One imperative in a changing AECI will be a sustained commitment to achieving world-class performance in the areas of safety, health and environmental practice. Elimination of illness, accidents and incidents attributable to the Group's operations is the only acceptable goal. While the Group has continued to make progress towards this end, a disciplined focus on attaining a step change in performance will be required to match international best practice.

In support of value-adding growth, the Group's dividend policy will be to increase dividend cover to at least three times over the next few years while reducing the debt to equity ratio from its current level. An unchanged annual dividend of 80 cents per share has been declared for the 2000 year, resulting in a dividend cover of 2.3 times.

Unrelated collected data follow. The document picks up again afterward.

Lemma fold_left_approx (l : list Q) (acc s : Q) (k : nat) :
  Forall (fun x => (0 <= x)%Q) l ->
  approx k acc s ->
  approx (k + length l) (fold_left (fun a x => round64 (a + x)) l acc) (s + Qsum l).
Proof.
  intros Hl. revert acc s k.
  induction Hl as [|x l Hx Hl IH]; intros acc s k Hacc.
  - cbn [fold_left Qsum fold_right length]. rewrite Nat.add_0_r.
    apply (approx_eq k acc s); [ring | exact Hacc].
  - cbn [fold_left Qsum fold_right length]. fold (Qsum l).
    replace (k + S (length l))%nat with (S k + length l)%nat by lia.
    apply (approx_eq _ _ ((s + x) + Qsum l)); [ring|].
    apply IH. apply approx_add; [exact Hacc|].
    apply (approx_weaken 0); [lia | apply approx_exact, Hx].
Qed.

Lemma add_lanes_length (lanes block : list Q) :
  length (add_lanes lanes block) = length lanes.
Proof.
  revert block. induction lanes as [|r lanes IH]; intros [|x block];
    cbn [add_lanes length]; try reflexivity.
  rewrite IH. reflexivity.
Qed.

Lemma add_lanes_approx (k : nat) (lanes sums block : list Q) :
  Forall2 (approx k) lanes sums ->
  Forall (fun x => (0 <= x)%Q) block ->
  (length block <= length lanes)%nat ->
  exists sums',
    Forall2 (approx (S k)) (add_lanes lanes block) sums'
    /\ (Qsum sums' == Qsum sums + Qsum block)%Q.
Proof.
  intros Hl. revert block.
  induction Hl as [|r s lanes sums Hrs Hl IH]; intros block Hb Hlen.
  - destruct block; [|cbn [length] in Hlen; lia].
    exists []. split; [constructor | cbn; ring].
  - destruct block as [|x block].
    + exists (s :: sums). split; [|cbn [Qsum fold_right]; ring].
      cbn [add_lanes]. constructor.
      * apply (approx_weaken k); [lia | exact Hrs].
      * eapply Forall2_impl; [|exact Hl].
        intros a b Hab. apply (approx_weaken k); [lia | exact Hab].
    + inversion Hb as [|x' b' Hx Hb']; subst.
      destruct (IH block Hb' ltac:(cbn [length] in Hlen; lia)) as (sums' & Hf & Hs).
      exists ((s + x)%Q :: sums'). split.
      * cbn [add_lanes]. constructor; [|exact Hf].
        apply approx_add; [exact Hrs|].
        apply (approx_weaken 0); [lia | apply approx_exact, Hx].
      * cbn [Qsum fold_right]. fold (Qsum sums') (Qsum sums) (Qsum block).
        rewrite Hs. ring.
Qed.
(** * Smart Resume Reviewer (src/app.py): a shallow embedding of the helpers
    and of the Analyze handler, with the properties of the specification. *)

From Stdlib Require Import String Ascii List Bool Arith Lia ZArith.
Import ListNotations.
Open Scope string_scope.
#[local] Set Warnings "-register-all".

(** ** Python strings

    A Python [str] is modelled as a [string] whose characters are the code
    points 0..255 (Latin-1 range). *)

Definition chr (n : nat) : ascii := ascii_of_nat n.
Definition nl : string := String (chr 10) EmptyString.
Definition dq : ascii := chr 34.

(** [str.isspace] on one character of the Latin-1 range. *)
Definition py_isspace (c : ascii) : bool :=
  let n := nat_of_ascii c in
  (Nat.leb 9 n && Nat.leb n 13) || (Nat.leb 28 n && Nat.leb n 32)
  || Nat.eqb n 133 || Nat.eqb n 160.

(** [str.find(c)] for a one-character needle: [None] plays the role of [-1]. *)
Fixpoint py_find (c : ascii) (s : string) : option nat :=
  match s with
  | EmptyString => None
  | String x s' =>
      if Ascii.eqb x c then Some 0
      else match py_find c s' with Some k => Some (S k) | None => None end
  end.

(** [str.rfind(c)] for a one-character needle. *)
Fixpoint py_rfind (c : ascii) (s : string) : option nat :=
  match s with
  | EmptyString => None
  | String x s' =>
      match py_rfind c s' with
      | Some k => Some (S k)
      | None => if Ascii.eqb x c then Some 0 else None
      end
  end.
(** X23. Of a page of logs that is not empty, the aggregation reports as
    successful the logs marked successful and as failed the others, so that
    the two numbers add up to the length of the page; the total it reports is
    the one it was given. *)
Theorem calculateAnalytics_counts (logs : list UsageLog) (total : Z) :
  logs <> [] ->
  Z.of_nat (List.length logs) <= Go.max_int64 ->
  SuccessfulRequests (calculateAnalytics logs total) = countWhere Success logs
  /\ FailedRequests (calculateAnalytics logs total)
     = countWhere (fun log => negb (Success log)) logs
  /\ SuccessfulRequests (calculateAnalytics logs total)
     + FailedRequests (calculateAnalytics logs total) = Z.of_nat (List.length logs)
  /\ TotalRequests (calculateAnalytics logs total) = total.
Proof.
  intros Hne Hlen.
  destruct (calculateAnalytics_nonempty logs total Hne) as (-> & -> & _ & _ & ->).
  destruct (loop_counters logs Hlen) as [-> ->].
  repeat split. unfold countWhere. clear Hne Hlen.
  induction logs as [|log logs IH]; [reflexivity|].
  cbn [List.filter List.length]. destruct (Success log); cbn [negb List.length]; lia.
Qed.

Although global economies show signs of slowing, a modest recovery is anticipated in the domestic manufacturing sector, with the possibility of short-term interest rates declining during the year. Decreasing energy-based raw material prices are also supportive of an improved trading outlook which, coupled with the benefits of Transformation and market focus in the operating businesses, is encouraging for the Group's earnings prospects, particularly from the second half of 2001.

Leslie Boyd and Tony Trahar, both previous Chairmen of the Company, resigned from the Board in January 2001 after eight and five years of service respectively. Rupert Pardoe also resigned from the Board in January after almost six years' service. Their wise counsel and guidance through some turbulent years has been much appreciated.

I should like to take this opportunity to thank all of our employees for their commitment and contribution during this time of great change in the Company. The scale and pace of change matches the most ambitious of world restructuring programmes and I would also like to recognise the skill and dedication of Lex van Vught and his team in delivering such a successful outcome.